● EXTRACTED INFORMATION
---
Lemma vm_keeps_sequence_tick : keeps vm_inv (sequence_tick natives).
Proof. unfold sequence_tick. keeps_auto. Qed.

Lemma vm_keeps_self_tick : keeps vm_inv (self_tick natives).
Proof.
  assert (Hp : forall k p, keeps vm_inv (run_probe natives k p)).
  { intros k p. unfold run_probe. apply keeps_bind; [|intros [res found]; keeps_auto].
    destruct (find_id natives _) as [e|] eqn:E; [|apply keeps_ret]. apply find_id_elem in E.
    apply keeps_bind; [by apply vm_keeps_callMixed|intros; apply keeps_ret]. }
  unfold self_tick, self_report. keeps_auto.
Qed.
End machine_only.

(** ... and the sequence service. *)
Section sequence_only.
Context (natives : NativeRegistry (S := S)) (Hkeep : natives_keep natives).

Lemma seq_keeps_self f : keeps seq_inv (upd_self f).
Proof. intros s Hs. unfold seq_inv, upd_self, modify. cbn. by rewrite seq_put_self. Qed.
#[local] Hint Resolve seq_keeps_self keeps_millis : noobia.

Lemma seq_keeps_time arguments : keeps seq_inv (time_now arguments) /\ keeps seq_inv (time_reset arguments).
Proof.
  split; [unfold time_now, milliseconds; keeps_auto|]. unfold time_reset. keeps_auto.
  intros s Hs. unfold seq_inv, modify. cbn. by rewrite seq_put_epoch.
Qed.

Lemma seq_keeps_self_call arguments : keeps seq_inv (self_call arguments).
Proof. unfold self_call. keeps_auto. Qed.
#[local] Hint Resolve seq_keeps_self_call : noobia.

Lemma seq_keeps_self_tick : keeps seq_inv (self_tick natives).
Proof.
  assert (Hp : forall k p, keeps seq_inv (run_probe natives k p)).
  { intros k p. unfold run_probe. apply keeps_bind; [|intros [res found]; keeps_auto].
    destruct (find_id natives _) as [e|] eqn:E; [|apply keeps_ret]. apply find_id_elem in E.
    apply keeps_bind; [by eapply EspSequenceFacts.callMixed_keeps|intros; apply keeps_ret]. }
  unfold self_tick, self_report. keeps_auto.
Qed.
End sequence_only.

(** ** The registry of a noob *)

Lemma keeps_base (I : S -> Prop) numbers text f g args ascii :
  (forall a, keeps I (f a)) -> (forall t, keeps I (g t)) -> keeps I (fn_callMixed (base_function numbers text f g) args ascii).
Proof.
  intros Hf Hg. cbn. apply keeps_if; intros _; [apply Hf|]. apply keeps_if; intros _; [apply Hg|apply keeps_ret].
Qed.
---
● DESCRIPTION OF THE TASK
Across the data shown above, how many lines carry the string "numbers"? Reply with the figure by itself.

● RESPONSE FOR THIS EXERCISE
2